In an attempt to put to rest fears that his government may lose its parliamentary majority if and when his junior coalition partner pulls out due to the Prespa Agreement, Prime Minister Alexis Tsipras revealed he will seek a parliamentary vote of confidence if Defence Minister Panos Kammenos withdraws his trust.
In a nationally televised interview with Open television, Tsipras said that if necessary he will seek the confidence vote before he tables for ratification the Greece-FYROM accord.
In that vote, the government will survive if the yeas are more than the nays. An absolute majority of the legislature’s 300 seats is not required.
While conceding that he cannot be certain that he will win a confidence vote, Tsipras expressed confidence that Kammenos will not choose to shoulder the tremendous weight of overthrowing the government. He has seved as Tsipras’ Defence Minister for the last four years.
“If he goes ahead and says that he [Kammenos] does not support the government, we shall go to Parliament and we will find out whether we have the votes,” the PM told journalist Elli Stai.
Prespa Agreement critical
The FYROM Parliament is in the last stage of amending the Constitutions in accordance with the requirements of the agreement, and that process is expected to be completed by 15 January.

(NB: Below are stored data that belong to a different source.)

(** * libsnapshot: the snapshot lifecycle manager of fs_mgr

    A shallow embedding of [fs_mgr/libsnapshot/snapshot.cpp],
    [fs_mgr/libsnapshot/utility.cpp] and [fs_mgr/libdm/dm.cpp], and the
    properties of the update state machine, the snapshot record store and
    the device stacks that the specification states about them.

    The C++ methods mutate three things: the kernel's device-mapper tables,
    the files under the metadata directory, and the members of the
    [SnapshotManager] object.  All three are fields of one [World] record
    that every method threads through a small state monad.  A method that
    returns [bool] becomes a computation of type [M bool]; a failed [CHECK]
    aborts the process, which the monad represents by [None]. *)

From stdpp Require Import gmap strings list fin_maps.
From Stdlib Require Import ZArith Lia Ascii.

Local Open Scope Z_scope.

(** ** android::base helpers (strings.h, parseint.h) *)

Module base.

(** Modelled from the spec: [android::base::Split] lives in base/strings.cpp,
    which is not part of the sources at hand.  It cuts [s] at every
    character of [delimiters] and keeps empty pieces, so a string without
    delimiter yields one piece and a trailing delimiter yields a trailing
    empty piece. *)
Fixpoint is_delimiter (c : ascii) (delimiters : string) : bool :=
  match delimiters with
  | EmptyString => false
  | String d ds => if Ascii.eqb c d then true else is_delimiter c ds
  end.

Fixpoint Split (s : string) (delimiters : string) : list string :=
  match s with
  | EmptyString => [EmptyString]
  | String c rest =>
      if is_delimiter c delimiters then EmptyString :: Split rest delimiters
      else match Split rest delimiters with
           | p :: ps => String c p :: ps
           | [] => [String c EmptyString]
           end
  end.

(** Modelled from the spec: [android::base::Join] (base/strings.h). *)
Fixpoint Join (things : list string) (separator : string) : string :=
  match things with
  | [] => EmptyString
  | [x] => x
  | x :: xs => x +:+ separator +:+ Join xs separator
  end.

(** Modelled from the spec: [android::base::StartsWith]. *)
Definition StartsWith (s prefix : string) : bool := String.prefix prefix s.

(** [isspace] of the C locale. *)
Definition isspace (c : ascii) : bool :=
  let n := N_of_ascii c in (n =? 32)%N || ((9 <=? n)%N && (n <=? 13)%N).

Fixpoint skip_spaces (s : string) : string :=
  match s with
  | String c rest => if isspace c then skip_spaces rest else s
  | EmptyString => EmptyString
  end.

Definition ULLONG_MAX : Z := 2 ^ 64 - 1.

Definition digit_value (radix : Z) (c : ascii) : option Z :=
  let n := Z.of_N (N_of_ascii c) in
  if (48 <=? n) && (n <=? 57) then Some (n - 48)
  else if (radix =? 16) && (97 <=? n) && (n <=? 102) then Some (n - 87)
  else if (radix =? 16) && (65 <=? n) && (n <=? 70) then Some (n - 55)
  else None.
(** * Reconciliation of JetStream consumers

    A shallow embedding of [controllers/jetstream/consumer.go]: the
    per-key reconciliation [processConsumer], the existence check, the
    create and delete operations against the backend, and the status and
    finalizer writes to the declarative store.

    Go values of type [error] are [option error] ([None] is [nil]); a
    pair [(value, err)] returned by a collaborator is a [result].  Every
    call that leaves the process (backend, store, event recorder) is an
    operation on an abstract world [W] and is recorded, with its outcome,
    in a trace of [Effect]s, so that statements about what a
    reconciliation did or did not do are statements about its trace.

    [setConsumerFinalizer] and [clearConsumerFinalizer] change the object
    they are given before they write it, and [processConsumer] reassigns
    its variable [cns]; the deferred function that writes the errored
    status reads that variable when it runs.  The functions below
    therefore hand back the object [cns] refers to next to their
    result. *)

From Stdlib Require Import String List ZArith Bool.
Import ListNotations.
Local Open Scope string_scope.

(** ** Errors *)

(** The three dynamic types of error values the controller tells apart:
    plain errors ([errors.New]), [jsmapi.ApiError] values (which carry the
    backend's status code) and the store's status errors (which carry a
    reason). *)
Inductive errKind :=
| PlainError
| ApiError (Code : Z)
| StatusError (Reason : string).

(** An error is a base error with its text, or [fmt.Errorf] with one
    [%w] verb at the end of the format: [Errorf prefix inner] has the text
    [prefix ++ Error inner] and unwraps to [inner]. *)
Inductive error :=
| BaseError (k : errKind) (text : string)
| Errorf (prefix : string) (inner : error).

(** [err.Error()] *)
Fixpoint Error (e : error) : string :=
  match e with
  | BaseError _ text => text
  | Errorf prefix inner => prefix ++ Error inner
  end.

(** [var apierr jsmapi.ApiError; errors.As(err, &apierr)]: the first
    [ApiError] along the chain of wrapped errors. *)
Fixpoint As_ApiError (e : error) : option Z :=
  match e with
  | BaseError (ApiError code) _ => Some code
  | BaseError _ _ => None
  | Errorf _ inner => As_ApiError inner
  end.

(** [jsmapi.ApiError.NotFoundError] of the jsm.go library: the tests build
    their not-found error as [jsmapi.ApiError{Code: 404}]. *)
Definition NotFoundError (code : Z) : bool := (code =? 404)%Z.

(** The condition [errors.As(err, &apierr) && apierr.NotFoundError()] on a
    non-nil [err]. *)
Definition apiNotFound (e : error) : bool :=
  match As_ApiError e with
  | Some code => NotFoundError code
  | None => false
  end.

(** [k8serrors.ReasonForError]: the reason of the first status error
    along the chain, the empty reason ([StatusReasonUnknown]) when there
    is none. *)
Fixpoint ReasonForError (e : error) : string :=
  match e with
  | BaseError (StatusError reason) _ => reason
  | BaseError _ _ => ""
  | Errorf _ inner => ReasonForError inner
  end.

(** The text of a possibly nil error, empty for [nil]. *)
Definition Error_of_option (err : option error) : string :=
  match err with
  | Some e => Error e
  | None => ""
  end.

(** The text [sub] occurs in the text [s]. *)
Definition contains (s sub : string) : Prop :=
  exists before after, s = before ++ sub ++ after.

(** [k8serrors.IsNotFound] *)
Definition IsNotFound (e : error) : bool :=
  String.eqb (ReasonForError e) "NotFound".

Inductive result (A : Type) :=
| Ok (a : A)
| Err (e : error).
Arguments Ok {A} a.
Arguments Err {A} e.

(** ** The declarative objects *)

Inductive ConditionStatus := ConditionTrue | ConditionFalse | ConditionUnknown.

Record Condition := {
  c_Type : string;
  c_Status : ConditionStatus;
  c_LastTransitionTime : string;
  c_Reason : string;
  c_Message : string
}.

Record Status := {
  ObservedGeneration : Z;
  Conditions : list Condition
}.

Record CredentialsSecret := {
  cs_Name : string;
  cs_Key : string
}.

(** The fields of [apis.ConsumerSpec] that the reconciliation reads. *)
Record ConsumerSpec := {
  DurableName : string;
  StreamName : string;
  Servers : list string;
  CredentialsSecret_ : CredentialsSecret
}.

(** [apis.Consumer]: the object metadata the reconciliation reads or
    writes, the spec and the status.  [DeletionTimestamp] is a pointer in
    the source; [None] is [nil]. *)
Record Consumer := {
  Namespace : string;
  Name : string;
  Finalizers : list string;
  Generation : Z;
  DeletionTimestamp : option Z;
  Spec : ConsumerSpec;
  Status_ : Status
}.

Definition SetFinalizers (s : Consumer) (fs : list string) : Consumer :=
  {| Namespace := Namespace s; Name := Name s; Finalizers := fs;
     Generation := Generation s; DeletionTimestamp := DeletionTimestamp s;
     Spec := Spec s; Status_ := Status_ s |}.

Definition SetStatus (s : Consumer) (st : Status) : Consumer :=
  {| Namespace := Namespace s; Name := Name s; Finalizers := Finalizers s;
     Generation := Generation s; DeletionTimestamp := DeletionTimestamp s;
     Spec := Spec s; Status_ := st |}.

(** [jsmapi.ConsumerConfig], of which [createConsumer] sets [Durable]. *)
Record ConsumerConfig := { Durable : string }.

(** Credentials are the bytes of a secret. *)
Definition Creds := string.

(** ** Constants *)

Definition consumerFinalizerKey : string := "consumerfinalizer.jetstream.nats.io".

(** ** Finalizer and condition helpers *)

(** Modelled from the spec: [addFinalizer] is declared outside
    [consumer.go] and its body is not among the sources.  Section 4.3:
    add is a no-op if the token is already present; the token is put at
    the end of the list. *)
Definition addFinalizer (fs : list string) (key : string) : list string :=
  if existsb (String.eqb key) fs then fs else (fs ++ [key])%list.

(** Modelled from the spec: [removeFinalizer] is declared outside
    [consumer.go] and its body is not among the sources.  Section 4.3:
    remove drops all occurrences of the token and keeps the order of the
    remainder. *)
Definition removeFinalizer (fs : list string) (key : string) : list string :=
  filter (fun f => negb (String.eqb f key)) fs.

(** Modelled from the spec: [upsertCondition] is declared outside
    [consumer.go] and its body is not among the sources.  Section 4.3:
    replace the entry whose [Type] matches, else append. *)
Fixpoint upsertCondition (cs : list Condition) (next : Condition) : list Condition :=
  match cs with
  | [] => [next]
  | c :: rest =>
      if String.eqb (c_Type c) (c_Type next) then next :: rest
      else c :: upsertCondition rest next
  end.

(** ** Effects *)

Inductive EventType := EventTypeNormal | EventTypeWarning.

Definition errOf {A : Type} (r : result A) : option error :=
  match r with
  | Ok _ => None
  | Err e => Some e
  end.

Definition isSome {A : Type} (o : option A) : bool :=
  match o with
  | Some _ => true
  | None => false
  end.

(** What a reconciliation does to the outside, in the order it does it.
    A call carries its arguments and the error it returned; a write to
    the store carries the object written and what the store answered. *)
Inductive Effect :=
| CallGetCreds (ns : string) (cs : CredentialsSecret) (err : option error)
| Emit (o : Consumer) (eventtype : EventType) (reason message : string)
| CallConnect (servers natsName : string) (creds : Creds) (err : option error)
| CallClose
| CallLoadConsumer (stream consumer : string) (err : option error)
| CallNewConsumer (stream : string) (cfg : ConsumerConfig) (err : option error)
| CallDelete (err : option error)
| CallUpdate (o : Consumer) (r : result Consumer)
| CallUpdateStatus (o : Consumer) (r : result Consumer).
Lemma findNext_ArgOk st str pos st' :
  findNext st str = Some (pos, st') →
  ArgOk st' = ArgOk st ∧ commandBuffer st' = commandBuffer st.
Proof.
  unfold findNext. destruct str as [p|]; [|done]. cbn [mbind option_bind].
  destruct (findNext_loop _ _ _ _ _ _ _) as [[n l]|]; [|done].
  cbn [mbind option_bind]. by intros [= _ <-].
Qed.

Lemma split_r_strip_ArgOk fuel : ∀ st str r st',
  split_r_strip fuel st str = Some (r, st') → ArgOk st' = ArgOk st.
Proof.
  induction fuel as [|fuel IH]; intros st str r st'; [done|].
  cbn [split_r_strip].
  destruct (findNext st (Some str)) as [[pos st1]|] eqn:E; [|done].
  apply findNext_ArgOk in E as [E _]. cbn [mbind option_bind].
  destruct (load (commandBuffer st1) str) as [c|]; [|done].
  cbn [mbind option_bind].
  destruct (_ && _).
  - intros H. apply IH in H. congruence.
  - intros [= _ <-]. done.
Qed.

Lemma split_r_ArgOk st str r st' :
  split_r st str = Some (r, st') → ArgOk st' = ArgOk st.
Proof.
  unfold split_r.
  destruct (match str with Some p => Some p | None => last st end)
    as [p|]; [|done].
  cbn [mbind option_bind].
  destruct (split_r_strip _ st p) as [[q st1]|] eqn:E1; [|done].
  apply split_r_strip_ArgOk in E1. cbn [mbind option_bind].
  destruct (load (commandBuffer st1) q) as [c|]; [|done].
  cbn [mbind option_bind].
  destruct (c =? 0); [intros [= _ <-]; done|].
  destruct (findNext st1 (Some q)) as [[pos st2]|] eqn:E2; [|done].
  apply findNext_ArgOk in E2 as [E2 _]. cbn [mbind option_bind].
  destruct (load (commandBuffer st2) (q + pos)) as [d|]; [|done].
  cbn [mbind option_bind].
  destruct (negb (d =? 0)).
  - destruct (store _ _ _) as [buf|]; [|done]. cbn [mbind option_bind].
    intros [= _ <-]. cbn. congruence.
  - cbn [mbind option_bind]. intros [= _ <-]. cbn. congruence.
Qed.

Lemma next_ArgOk st b st' : next st = Some (b, st') → ArgOk st' = ArgOk st.
Proof.
  assert (Hd : ∀ tp s b s', next_default tp s = Some (b, s') →
                 ArgOk s' = ArgOk s).
  { intros tp s b0 s'. unfold next_default. destruct (dumped s).
    - destruct (split_r s tp) as [[r s1]|] eqn:E; [|done].
      apply split_r_ArgOk in E. cbn [mbind option_bind].
      destruct (current (set_current r s1));
        intros [= _ <-]; cbn; congruence.
    - cbn [mbind option_bind].
      destruct (current s); intros [= _ <-]; done. }
  unfold next. destruct (messageState st).
  - by intros [= _ <-].
  - intros H. apply Hd in H. done.
  - apply Hd.
Qed.
Lemma parts_of_blank lines :
  Forall blank lines ->
  List.filter (fun l => negb (is_empty l)) (List.map strip lines) = [].
Proof.
  induction 1 as [|l lines Hl _ IH]; [reflexivity|].
  simpl. now rewrite (strip_blank l Hl).
Qed.

(** The joined text is empty exactly when the page text is white space. *)
Lemma normalize_lines_empty raw :
  normalize_lines raw = "" <-> blank raw.
Proof.
  split.
  - intros Hempty. unfold blank. apply Forall_forall. intros x Hx.
    apply list_elem_of_In in Hx.
    destruct (isspace x) eqn:Hsp; [reflexivity|]. exfalso.
    assert (Hlb : is_linebreak x = false).
    { destruct (is_linebreak x) eqn:E; [|reflexivity].
      apply linebreak_is_space in E. congruence. }
    pose proof (splitlines_aux_covers x (String.length raw) raw []
                  (le_n _) Hlb (or_intror Hx)) as Hex.
    apply Exists_exists in Hex as (l & Hl & Hxl).
    assert (Hpart : strip l ∈ parts_of raw).
    { unfold parts_of. apply list_elem_of_In, filter_In. split.
      - apply in_map. now apply list_elem_of_In.
      - pose proof (strip_by_keeps isspace x l Hsp Hxl) as Hk.
        fold (strip l) in Hk. now destruct (strip l). }
    rewrite normalize_lines_parts in Hempty.
    pose proof (parts_of_edges raw) as Hedges.
    destruct (parts_of raw) as [|a parts]; [now apply elem_of_nil in Hpart|].
    inversion Hedges as [|? ? (Hne & _) _]; subst.
    destruct a as [|c r]; [congruence|].
    destruct (join_head " " (String c r) parts c r eq_refl) as (r' & Hj).
    rewrite Hj in Hempty. discriminate.
  - intros Hblank. rewrite normalize_lines_parts. unfold parts_of.
    rewrite parts_of_blank; [reflexivity|].
    pose proof (splitlines_aux_chars (fun c => isspace c = true)
                  (String.length raw) raw [] (le_n _) (List.Forall_nil _)
                  Hblank) as H.
    exact H.
Qed.

Lemma take_empty n s : 0 < n -> take n s = "" -> s = "".
Proof.
  intros Hn. destruct s as [|c s]; simpl; [reflexivity|].
  destruct (Z.leb_spec n 0); [lia | discriminate].
Qed.

(** X5: with a positive cap, the HTML branch returns the empty string
    exactly when the page cannot be parsed or its text is white space
    only; such a page is skipped by the orchestrator like a failed
    fetch. *)
Theorem html_text_empty_iff (w : world) (cfg : Config) html s :
  0 < max_text_length cfg ->
  fst (_extract_html_content w cfg html s) = Returned "" <->
  bs4_get_text w html = None \/
  exists raw, bs4_get_text w html = Some raw /\ blank raw.
Proof.
  intros Hcap. rewrite html_content_run.
  destruct (bs4_get_text w html) as [raw|]; simpl.
  - unfold slice_to. destruct (Z.leb_spec 0 (max_text_length cfg)); [|lia].
    split.
    + intros [= Ht]. right. exists raw. split; [reflexivity|].
      apply normalize_lines_empty. now apply (take_empty _ _ Hcap).
    + intros [Hn|(raw' & [= <-] & Hb)]; [discriminate|].
      apply normalize_lines_empty in Hb. rewrite Hb. reflexivity.
  - split; [now left | reflexivity].
Qed.
#[local] Hint Resolve heap_only_alloc heap_only_deref heap_only_assign : heap_only.

Lemma heap_only_get_columns (df : ref) : heap_only (get_columns df).
Proof. unfold get_columns. heap_steps. Qed.

Lemma heap_only_set_columns (df : ref) (labels : list string) :
  heap_only (set_columns df labels).
Proof. unfold set_columns. heap_steps. Qed.

Lemma heap_only_getitem_list (df : ref) (labels : list string) :
  heap_only (getitem_list df labels).
Proof. unfold getitem_list. heap_steps. Qed.

Lemma heap_only_getitem (df : ref) (label : string) : heap_only (getitem df label).
Proof. unfold getitem. heap_steps. Qed.

Lemma heap_only_setitem (df : ref) (label : string) (s : list value) :
  heap_only (setitem df label s).
Proof. unfold setitem. heap_steps. Qed.

Lemma heap_only_copy (df : ref) : heap_only (copy df).
Proof. unfold copy. heap_steps. Qed.

#[local] Hint Resolve heap_only_get_columns heap_only_set_columns heap_only_getitem_list
  heap_only_getitem heap_only_setitem heap_only_copy : heap_only.

Lemma heap_only_repair (df : ref) (expected_cols : list string)
    (new_names : option (list string)) :
  heap_only (_split_single_column_csv df expected_cols new_names).
Proof. unfold _split_single_column_csv, split_block, validate_block. heap_steps. Qed.

Lemma heap_only_coerce_types (pd : pandas) (df : ref) (mapping : list (string * string)) :
  heap_only (_coerce_types pd df mapping).
Proof. unfold _coerce_types, coerce_column. heap_steps. Qed.

#[local] Hint Resolve heap_only_repair heap_only_coerce_types : heap_only.

Lemma heap_only_strip_columns (df : ref) : heap_only (strip_columns df).
Proof. unfold strip_columns. heap_steps. Qed.

Lemma heap_only_repair_if_single (df : ref) (expected : list string) :
  heap_only (repair_if_single df expected).
Proof. unfold repair_if_single. heap_steps. Qed.

#[local] Hint Resolve heap_only_strip_columns heap_only_repair_if_single : heap_only.
(** X2: a link never runs across a line break: what [re.findall] finds in
    two texts joined by a line feed is what it finds in the first followed
    by what it finds in the second. *)
Theorem re_findall_lines (a b : string) :
  re_findall (a +:+ newline +:+ b) = re_findall a ++ re_findall b /\
  extract_links (a +:+ newline +:+ b) = extract_links a ++ extract_links b.
Proof.
  split; [apply re_findall_line_feed|].
  rewrite !extract_links_findall, re_findall_line_feed. apply map_app.
Qed.

(** ** Writing links out and reading them back *)

Lemma re_findall_one (username : string) :
  username <> "" -> all_word username = true ->
  re_findall ("https://t.me/" +:+ username) = [username].
Proof.
  intros Hne Hall. rewrite re_findall_step.
  assert (Hm : match_here ("https://t.me/" +:+ username)
               = Some (username, (13 + String.length username)%nat)).
  { unfold match_here, match_alternative.
    rewrite after_literal_append, (word_prefix_id _ Hall).
    destruct username; [congruence | reflexivity]. }
  change ("https://t.me/" +:+ username)
    with (String "h" ("ttps://t.me/" +:+ username)) at 1.
  change (String "h" ("ttps://t.me/" +:+ username)) with ("https://t.me/" +:+ username).
  rewrite Hm. f_equal.
  change 13%nat with (String.length "https://t.me/").
  rewrite <- length_append.
  rewrite <- (append_empty_r ("https://t.me/" +:+ username)) at 2.
  now rewrite string_drop_append.
Qed.
(** The flat invariant in exact arithmetic. With a fee in [0, 1) and
    positive prices, after every operation of every sequence of the four
    order operations on a newly constructed engine, position size and
    entry price are zero together or non-zero together, and a non-zero
    size has a strictly positive entry price. On binary64 the first half
    fails ([zero_size_at_infinite_price]); what remains is
    [entry_price_follows_size]. *)
Theorem flat_invariant_holds (candles : list (candle Q)) (balance f : Q)
    (os : list (order Q)) (n : nat) :
  valid_fee f ->
  Forall (fun o => 0 < order_price o) os ->
  flat_invariant (snd (run_orders (firstn n os) (init candles balance f))).
Proof.
  intros Hfee Hprices.
  apply (run_orders_invariant flat_invariant).
  - intros o s Hin Hf Hs. apply apply_order_flat_invariant; try assumption.
    apply (positive_prices_firstn n) in Hprices.
    rewrite Forall_forall in Hprices. apply Hprices. exact Hin.
  - exact Hfee.
  - unfold flat_invariant. cbn.
    split; [split; reflexivity | intros H0; exfalso; apply H0; reflexivity].
Qed.

(** C7, as amended. In any arithmetic, [run_backtest] adds to the equity
    log one sample for each candle whose callback returned, in order, and
    nothing else, whether or not an order executed; the sample carries the
    candle's timestamp and, read on the engine as the callback left it,
    is balance + position size x close price when the size is not zero and
    the balance alone when it is. Where a division by zero does not raise
    (the numpy.float64 prices of the frame), and in any case unless a
    callback raised it, that is exactly one sample per candle. *)
Theorem one_equity_sample_per_candle (num : Type) (AR : Arith num) (S : Type)
    (strat : strategy num S) (st : S) (self : Backtester num) :
  exists samples : list (equity_sample num),
    equity_log (snd (run_backtest strat st self)) = equity_log self ++ samples /\
    Forall2 (fun rs e => sample_as_logged (fst rs) (snd rs) e)
      (combine (data self) (callback_states strat st (data self) self))
      samples /\
    (zero_division_raises = false \/
     fst (run_backtest strat st self) <> Raised ZeroDivisionError ->
     List.length samples = List.length (data self)).
Proof.
  exists (map sample_after
            (combine (data self) (callback_states strat st (data self) self))).
  pose proof (run_candles_equity_log strat (data self) st self) as Hlog.
  pose proof (fun st' => @callback_states_length _ _ _ strat (data self) st st' self)
    as Hlen.
  pose proof (@run_candles_raises _ _ _ strat (data self) st self) as Hraise.
  pose proof (fun H => @run_candles_returns _ _ _ strat (data self) H st self)
    as Hnumpy.
  rewrite run_backtest_unfold.
  assert (Hsamples :
    Forall2 (fun rs e => sample_as_logged (fst rs) (snd rs) e)
      (combine (data self) (callback_states strat st (data self) self))
      (map sample_after
         (combine (data self) (callback_states strat st (data self) self)))).
  { clear. induction (combine (data self)
                        (callback_states strat st (data self) self))
      as [|rs l IH]; constructor; [apply sample_after_as_logged | exact IH]. }
  destruct (run_candles strat st (data self) self) as [[st'|e] self'];
    cbn [fst snd] in *.
  - split; [|split; [exact Hsamples|]].
    + destruct (rev (data self')); exact Hlog.
    + intros _. rewrite length_map, length_combine, (Hlen st' eq_refl).
      apply Nat.min_id.
  - split; [exact Hlog | split; [exact Hsamples|]].
    intros [Hflag|Hne]; exfalso.
    + destruct (Hnumpy Hflag) as (st1 & s1 & H1). discriminate H1.
    + apply Hne. rewrite (Hraise self' e eq_refl). reflexivity.
Qed.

Departing from his previous plan to ratify the accord in March (which had been agreed to with Kammenos), Tsipras said that once Skopje has amended its Constitution he will table the agreement post haste for ratification in the Greek Parliament.
The next step will be for Parliament to pass the Protocol approving FYROM’s accession to Nato.
Tsipras described the Greece-FYROM agreement as the second most significant achievement of his government, after turning around an economy that he said he found on the brink of bankruptcy.
Critical coalition talks
Tsipras and Kammenos have scheduled a crucial meeting for 11 January, when the junior coalition partner will make clear whether he and his party will continue to be part of the government’s parliamentary majority, even though it is clear that he no longer controls all of his MPs.
«Mr. Kammenos must reply on Friday whether he continues to place his trust in the government. He has to say that clearly, and then we shall proceed. If he doesn’t, we shall seek a vote of confidence and go forward,» Tsipras said.
‘No’ to minority government
The PM dismissed the recent statement of his government spokesman, Dimitris Tzanakopoulos, that he would continue to govern with a minority government if Kammenos withdraws his trust.
Tsipras said he will call elections if he lacks an absolute majority in parliament.
The PM said there would be no constitutional problem with a minority government [tolerated by a majority of MPs], but a political one which would have to be addressed by calling elections.
Tsipras also said that he will support a second term for President Prokopis Pavlopoulos because he «defended the interests of the country in an excellent manner.»
‘Mitsotakis is the populist’
Tsipras accused New Democracy leader Kyriakos Mitsotakis of «fishing for votes in a despicable and populist manner, saying things at home about the Prespa Agreement that he cannot state abroad.»
Mitsotakis has said that Greece’s European partners allowed Tsipras to scrap legislated pension cuts in return for concluding and ratifying the Prespa Agreement.
That declaration is expected to come up in Mitsotakis’ scheduled meeting with German Chancellor Angela Merkel, during her 10-11 January visit to Athens.